California Governor Clears Way for Carbon Market Link to Quebec
Brown found that the request from the state Air Resources Board, which has been working with the Canadian province for more than five years to develop complementary systems, met all necessary state requirements, according to a letter posted on the governor’s website late today. The air board is scheduled to consider changes to its cap-and-trade program April 19 that will allow it to link with Quebec.
California’s air board, which developed a carbon-trading system after U.S. legislators failed to agree on a federal plan, has hailed the program as a blueprint for the rest of the world to follow. The link to Quebec, the first region that California has proposed to partner with, lays the groundwork for a broader system that other governments may join.
“We are pleased with the Governor’s findings and will continue to work on all necessary additional steps to ensure California’s efforts to link with Quebec are successful,” Stanley Young, a spokesman for the air board in Sacramento, said by e-mail today.
The state legislature passed a bill in June that requires the air board to gain the governor’s approval before linking cap-and-trade systems with other jurisdictions. Today was the deadline for Brown to decide on the agency’s proposal.
The air board’s staff has said a link with Quebec would expand investments in low-carbon technologies, many of which are being developed in California, and improve market liquidity for carbon allowances by increasing the pool of both permits and companies trading them.
The reduction in greenhouse-gas emissions achieved by combining the two programs would also be larger than cuts through a California-only system, the board’s staff said in a report last year.
Futures contracts based on California carbon allowances for 2013 were unchanged at $14.20 per metric ton today, according to data compiled by Chicago-based CME Group Inc. (CME)
A panel of economics and markets professors recommended in September that the air board delay a link with Quebec until the markets in both California and the province are “found to be well-functioning.” That finding probably can’t occur until at least 2015, the committee said in an analysis Sept. 20.

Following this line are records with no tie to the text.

Lemma control_loop_owned n own lines evs own' : control_loop ask sends n own lines = (evs, own') →
  own' = owned own evs ∧ forallb not_lost evs = true.
Proof.
  revert n own evs own'. induction lines as [|line lines IH]; intros n own evs own'; simpl; [by intros [= <- <-]|].
  destruct (serve_line ask n own line) as [[[l o] r]|] eqn:Hl; [|by intros [= <- <-]].
  apply serve_line_owned in Hl as [-> Hl]. destruct (sends n).
  - destruct (control_loop ask sends (S n) (owned own l) lines) as [l' o'] eqn:Hrec. intros [= <- <-].
    apply IH in Hrec as [-> Hrec]. rewrite owned_app, forallb_app. simpl. by rewrite Hl, Hrec.
  - intros [= <- <-]. rewrite owned_app, forallb_app. simpl. by rewrite Hl.
Qed.

Lemma connection_shape peer uid bytes fails : ∃ evs, forallb not_lost evs = true ∧
  _serve_connection ask sends peer uid bytes fails = evs ++ match owned None evs with Some op => [CoLost op] | None => [] end ++ [CoClose].
Proof.
  unfold _serve_connection. case_bool_decide; [|by exists []].
  destruct (control_loop ask sends 0 None (received bytes fails)) as [evs own] eqn:Hl.
  apply control_loop_owned in Hl as [-> Hl]. by exists evs.
Qed.

Lemma lost_is_last evs own pre op post : forallb not_lost evs = true →
  evs ++ match own with Some op => [CoLost op] | None => [] end ++ [CoClose] = pre ++ CoLost op :: post →
  pre = evs ∧ own = Some op ∧ post = [CoClose].
Proof.
  revert pre. induction evs as [|e evs IH]; intros pre Hl Heq.
  - destruct own as [op'|]; simpl in Heq.
    + destruct pre as [|e1 [|e2 [|e3 pre]]]; simplify_eq/=; done.
    + destruct pre as [|e1 [|e2 pre]]; simplify_eq/=.
  - simpl in Hl. apply andb_true_iff in Hl as [He Hl]. destruct pre as [|e1 pre]; simpl in Heq.
    + injection Heq as -> _. done.
    + injection Heq as <- Heq. destruct (IH pre Hl Heq) as (->&->&->). done.
Qed.

(** A lease is held by a connection: a [prepare] that was accepted, with no
    accepted [prepare] or [reopen] since. *)
Definition moves_lease (e : control_event) : bool := match e with CoPrepare _ _ ok | CoReopen _ ok => ok | _ => false end.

The committee, which provides the air board with advice on cap-and-trade markets, described the linkage as “a momentous challenge,” warning that differences between the governments’ regulatory frameworks and compliance and market rules could lead to inefficiencies.
The benefits of a linkage may also prove “limited” for California because Quebec’s economy is only about two-tenths the size of the state’s and the bulk of the province’s electricity is already generated from clean energy resources, such as hydro, the panel’s report shows.
According to the governor’s letter, the state won’t link systems with Quebec until Jan. 1, 2014. The state air board and Quebec’s Ministry of Environment will, in the meantime, test their auction platforms and trading systems to ensure they’re “fully compatible,” he said.
Under California’s program, the state is capping carbon emissions from power generators, oil refineries and other industrial plants and cutting that limit gradually to reduce emissions to 1990 levels by 2020. The system will eventually regulate 85 percent of the greenhouse gases released in California.
Quebec plans to reduce emissions to 20 percent below 1990 levels by 2020 with its cap-and-trade program, which applies to about 75 companies in the province.
Regulators in both jurisdictions are issuing carbon allowances, each permitting the release of 1 metric ton, through a combination of free allocations and auctions. Companies must turn in carbon permits to cover their emissions, and those with more allowances than they need, can sell or trade the excess.
In its most recent auction on Feb. 19, California sold out of allowances for 2013 at $13.62 per metric ton. Oil refiners Chevron Corp (CVX)., BP Plc (BP/) and Royal Dutch Shell Plc (RDSA), as well as electric utilities Pacific Gas and Electric Co. and Southern California Edison, were among the companies that qualified to participate in the sale.
Brown asked the air board to file a report with his office by Nov. 1 outlining how the agency will review and take public comment on changes to a linked program.